Why Storytelling Scares Companies


The Olympics are a wonderful testament to the power of story. Captivating examples of courage, heroism and triumph weave memorable tales that inspire the world. It’s hard not to be sucked in by those dramatized stories chronicled by NBC and other media.

The Olympic games provoke our core human values and aspirations: teamwork, competition, achievement, destiny, success, joy.

Given the unmistakable potential of stories to inspire and influence, it’s curious that more companies aren’t willing to take on the role of storyteller more readily.

I think that’s because stories make companies nervous. As a communications form, stories are challenging, indirect, and unwieldy.

Here are several reasons why businesses shy away from storytelling (outside the realm of grandiose advertising campaigns):

It requires more effort. It’s much harder to weave a good yarn than it is to draft a one-dimensional message or narrative. It may require piecing together numerous interviews or connecting dots that aren’t readily apparent.

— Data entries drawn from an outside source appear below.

(** ** The state of a key after its event is recorded *)

(** X20. After the recording step of a handler the key of the event is
    in the current combination with the bitmap of the event as its
    current bitmap.  Its previous bitmap is the current bitmap it had
    when the event was added to a combination that already held the key,
    and an empty bitmap when the key is new to the combination or a new
    combination was started.  The ids of the combination are those that
    serialize its keys. *)
Theorem recorded_key_has_the_bitmap_of_its_event :
  forall type s k,
    1 <= longestSequence (registered s) ->
    let recorded := _getCurrentKeyCombination (recordKeyEvent env type s k) in
    JsObject.get (keys recorded) k =
      Some (mkKeyState
              (if startsNewCombination type s k then newBitmap env None
               else
                 match JsObject.get (keys (_getCurrentKeyCombination s)) k with
                 | Some existing =>
                     KeyEventBitmapManager.clone (current existing)
                 | None => newBitmap env None
                 end)
              (newBitmap env (Some type))) /\
    ids recorded = serialize env (keys recorded).
Proof.
  intros type s k Hlong recorded. subst recorded.
  destruct (startsNewCombination type s k) eqn:Hstarts.
  - assert (Hstart : _getCurrentKeyCombination (recordKeyEvent env type s k) =
                     _getCurrentKeyCombination
                       (_startNewKeyCombination env s k type)).
    { destruct type; simpl in Hstarts |- *;
        [unfold recordKeydown | unfold recordKeypress | unfold recordKeyup];
        rewrite Hstarts; reflexivity. }
    rewrite Hstart, (_startNewKeyCombination_current env s k type Hlong).
    simpl. split; [|reflexivity]. apply JsObject_get_set_same.
  - rewrite (recordKeyEvent_adds env type s k Hstarts).
    rewrite _addToCurrentKeyCombination_get, String.eqb_refl.
    split.
    + destruct (JsObject.get (keys (_getCurrentKeyCombination s)) k);
        reflexivity.
    + rewrite _addToCurrentKeyCombination_current. reflexivity.
Qed.

(** ** A component that is not of the list *)

(** X21. For a component id beyond the end of the component list the
    search for a handler throws: the resolution state has no entry for
    it, and [_callHandlerIfActionNotHandled] throws with it when the key
    map event bitmap has the event and no action was handled yet. *)
Theorem component_id_beyond_the_list_throws :
  forall s event k i cid,
    resolutionOk (componentList (registered s)) (resolution s) ->
    List.length (componentList (registered s)) <= cid ->
    let thrown :=
      withResolution s
        (initResolution (componentList (registered s)) (resolution s)) in
    _callMatchingHandlerClosestToEventTarget env s event k i cid = Threw thrown /\
    (bit (keyMapEventBitmap (registered s)) i = true ->
     actionHandled (eventPropagationState s) = false ->
     _callHandlerIfActionNotHandled env s event k i cid = Threw thrown).
Proof.
  intros s event k i cid Hok Hcid thrown.
  assert (Hcall : _callMatchingHandlerClosestToEventTarget env s event k i cid
                  = Threw thrown).
  { unfold _callMatchingHandlerClosestToEventTarget, resolveHandlers.
    destruct (initResolution_ready _ _ Hok)
      as (maps & statuses & _ & Hs & _ & Hls & _).
    rewrite Hs.
    assert (Hnone : nth_error statuses cid = None)
      by (apply nth_error_None; lia).
    rewrite Hnone. reflexivity. }
  split; [exact Hcall|].
  intros Hbit Hhandled. unfold _callHandlerIfActionNotHandled.
  rewrite Hbit, Hhandled, Hcall. reflexivity.
Qed.

(** ** The handlers dictionary lists the nearest component first *)

Lemma StronglySorted_snoc l x :
  StronglySorted le l -> Forall (fun i => i <= x) l ->
  StronglySorted le (l ++ [x]).
Proof.
  induction 1 as [|a l Hs IH Ha]; intros Hx; simpl.
  - constructor; constructor.
  - inversion Hx; subst. constructor; [apply IH; assumption|].
    apply Forall_app. split; [exact Ha|]. constructor; [assumption|constructor].
Qed.

Lemma recordHandlers_sorted index names :
  forall dict,
    (forall name l,
        JsObject.get dict name = Some l ->
        StronglySorted le l /\ Forall (fun i => i <= index) l) ->
    forall name l,
      JsObject.get (finalState (recordHandlers index names dict)) name = Some l ->
      StronglySorted le l /\ Forall (fun i => i <= index) l.
Proof.
  induction names as [|n names IH]; intros dict Hd; [exact Hd|].
  rewrite recordHandlers_cons.
  destruct (JsObject.get dict n) as [l0|] eqn:E.
  - apply IH. intros name l. rewrite JsObject_get_set.
    destruct (String.eqb name n); [|apply Hd].
    intros H; inversion H; subst l. destruct (Hd n l0 E) as [Hs Hb].
    split; [apply StronglySorted_snoc; assumption|].
    apply Forall_app. split; [exact Hb|]. constructor; [lia|constructor].
  - destruct (JsObject.inherited n); [exact Hd|].
    apply IH. intros name l. rewrite !JsObject_get_set.
    destruct (String.eqb name n); [|apply Hd].
    intros H; inversion H; subst l.
    split; [constructor; constructor|]. constructor; [lia|constructor].
Qed.

Lemma markHandlersMatched_dictionary actionName indexes :
  forall r,
    handlersDictionary (finalState (markHandlersMatched actionName indexes r))
    = handlersDictionary r.
Proof.
  induction indexes as [|index indexes IH]; intros r; simpl; [reflexivity|].
  destruct (unmatchedHandlerStatus r) as [statuses|]; [|reflexivity].
  destruct (nth_error statuses index) as [[count matched]|]; [|reflexivity].
  rewrite IH. destruct (JsObject.lookup matched actionName) as [[]| |]; reflexivity.
Qed.

Lemma resolveAction_dictionary cl actions actionName r :
  handlersDictionary (finalState (resolveAction env cl actions actionName r))
  = handlersDictionary r.
Proof.
  unfold resolveAction.
  destruct (JsObject.lookup (handlersDictionary r) actionName)
    as [[|index l]| |]; try reflexivity.
  destruct (nth_error cl index); [|reflexivity].
  destruct (keyMaps r) as [maps|]; [|reflexivity].
  destruct (nth_error maps index); [|reflexivity].
  destruct (fold_left _ _ _) as [keyMap2 dict].
  rewrite markHandlersMatched_dictionary. reflexivity.
Qed.

Lemma resolveActions_dictionary cl actions names :
  forall r,
    handlersDictionary (finalState (resolveActions env cl actions names r))
    = handlersDictionary r.
Proof.
  induction names as [|name names IH]; intros r; simpl; [reflexivity|].
  pose proof (resolveAction_dictionary cl actions name r) as H.
  destruct (resolveAction env cl actions name r) as [[] r'|r']; simpl in *;
    [|exact H].
  rewrite IH. exact H.
Qed.

Lemma nearestFirst_later r r' :
  handlersDictionary r' = handlersDictionary r ->
  searchIndex r <= searchIndex r' ->
  nearestFirst r -> nearestFirst r'.
Proof.
  intros Hd Hs H name l Hl. rewrite Hd in Hl.
  destruct (H name l Hl) as [A B]. split; [exact A|].
  eapply Forall_impl; [|exact B]. intros i Hi. simpl in Hi. lia.
Qed.

Lemma resolveComponents_nearestFirst cl rest :
  forall r,
    nearestFirst r ->
    nearestFirst (finalState (resolveComponents env cl rest r)).
Proof.
  induction rest as [|component rest IH]; intros r H; simpl; [exact H|].
  pose proof (recordHandlers_sorted (searchIndex r)
                (JsObject.keys (handlers component)) (handlersDictionary r) H)
    as Hsorted.
  destruct (recordHandlers (searchIndex r) (JsObject.keys (handlers component))
              (handlersDictionary r)) as [[] recorded|recorded];
    [|exact Hsorted].
  set (r1 := mkResolution _ _ _ _ _).
  assert (H1 : nearestFirst r1) by exact Hsorted.
  pose proof (resolveActions_dictionary cl (actions component)
                (JsObject.keys (actions component)) r1) as Hd.
  pose proof (resolveActions_searchIndex cl (actions component)
                (JsObject.keys (actions component)) r1) as Hs.
  destruct (resolveActions env cl (actions component)
              (JsObject.keys (actions component)) r1) as [[] r2|r2];
    simpl finalState in *; simpl bind.
  - apply IH. apply (nearestFirst_later r1);
      [exact Hd | simpl; rewrite Hs; apply Nat.le_succ_diag_r | exact H1].
  - apply (nearestFirst_later r1);
      [exact Hd | rewrite Hs; apply Nat.le_refl | exact H1].
Qed.

Lemma resolveHandlers_nearestFirst cl cid r :
  nearestFirst r -> nearestFirst (finalState (resolveHandlers env cl cid r)).
Proof.
  intros H. unfold resolveHandlers.
  assert (H0 : nearestFirst (initResolution cl r)).
  { apply (nearestFirst_later r); [| |exact H]; unfold initResolution;
      destruct (keyMaps r); destruct (unmatchedHandlerStatus r); simpl;
      reflexivity || lia. }
  destruct (unmatchedHandlerStatus (initResolution cl r)) as [statuses|];
    [|exact H0].
  destruct (nth_error statuses cid) as [[count matched]|]; [|exact H0].
  destruct (0 <? count)%Z; [|exact H0].
  apply resolveComponents_nearestFirst.
  destruct (searchIndex (initResolution cl r) <? cid)%nat eqn:E; [|exact H0].
  apply Nat.ltb_lt in E.
  apply (nearestFirst_later (initResolution cl r)); simpl;
    [reflexivity | lia | exact H0].
Qed.

Lemma matchSequences_dictionary event keyName i cid state n :
  forall s,
    let s' := finalState (matchSequences env s event keyName i cid state n) in
    handlersDictionary (resolution s') = handlersDictionary (resolution s) /\
    searchIndex (resolution s') = searchIndex (resolution s).
Proof.
  assert (Hstore : forall s k g o,
            handlersDictionary (resolution (storeOrder s cid k g o))
            = handlersDictionary (resolution s) /\
            searchIndex (resolution (storeOrder s cid k g o))
            = searchIndex (resolution s)).
  { intros s k g o. unfold storeOrder.
    destruct (keyMaps (resolution s)) as [maps|]; [|split; reflexivity].
    destruct (nth_error maps cid); split; reflexivity. }
  assert (Hone : forall s m,
            let s' :=
              finalState (matchSequenceOfLength env s event keyName i cid state m)
            in
            handlersDictionary (resolution s') = handlersDictionary (resolution s)
            /\ searchIndex (resolution s') = searchIndex (resolution s)).
  { intros s m. cbv zeta. unfold matchSequenceOfLength.
    destruct (_tryMatchSequenceWithKeyAliases (currentSequences s cid) _)
      as [[groupKey group]|]; [|split; reflexivity].
    destruct (order group) as [cached|]; cbv zeta;
      rewrite callFirstMatchingCombination_resolution;
      [split; reflexivity | apply Hstore]. }
  induction n as [|n IH]; intros s; cbv zeta; simpl.
  - specialize (Hone s 0). cbv zeta in Hone.
    destruct (matchSequenceOfLength env s event keyName i cid state 0)
      as [[|] s'|s']; simpl in *; exact Hone.
  - specialize (Hone s (S n)). cbv zeta in Hone.
    destruct (matchSequenceOfLength env s event keyName i cid state (S n))
      as [[|] s'|s']; simpl in *; try exact Hone.
    specialize (IH s'). cbv zeta in IH. destruct IH as [A B], Hone as [C D].
    split; congruence.
Qed.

The most compelling tales don’t come from the top. I’ve yet to read a CEO message that inspires me to do much more than roll my eyes.  Creating authentic stories requires letting unexpected voices rise to the surface, which doesn’t always fit within a corporate culture driven by bureaucracy.

They’re rarely linear. Stories usually don’t follow a direct – or smooth – path toward a climactic conclusion. They are much less efficient than a wham-bam script.

The best stories involve struggle. Conflict plays a significant role in most memorable tales, which isn’t an ideal formula for conservative, risk-averse businesses.

There may not be an obvious hero. The company may not be the one who swooped in to save the day. It may, in fact, play a fairly minor role in the story.

Not everyone lives happily ever after. Despite what childhood fairy tales led us to believe, real life doesn’t tie itself into a nice, neat bow. Things don’t turn out perfectly for all the characters, and there may be casualties.

Fear of engaging the masses. Companies may claim to welcome comments and questions, but they’re probably not comfortable with the concept of provoking a groundswell of divergent opinions. It’s so much easier to manage those one-off, rah-rah comments.

I’ve started collecting examples of brands that are flexing their storytelling muscles through powerful advertising and marketing campaigns. Some of them are currently on public display as part of big-ticket Olympic sponsorships.

But stories don’t require multi-million dollar investments to make a profound impact. They just need a willingness to step up and tell them.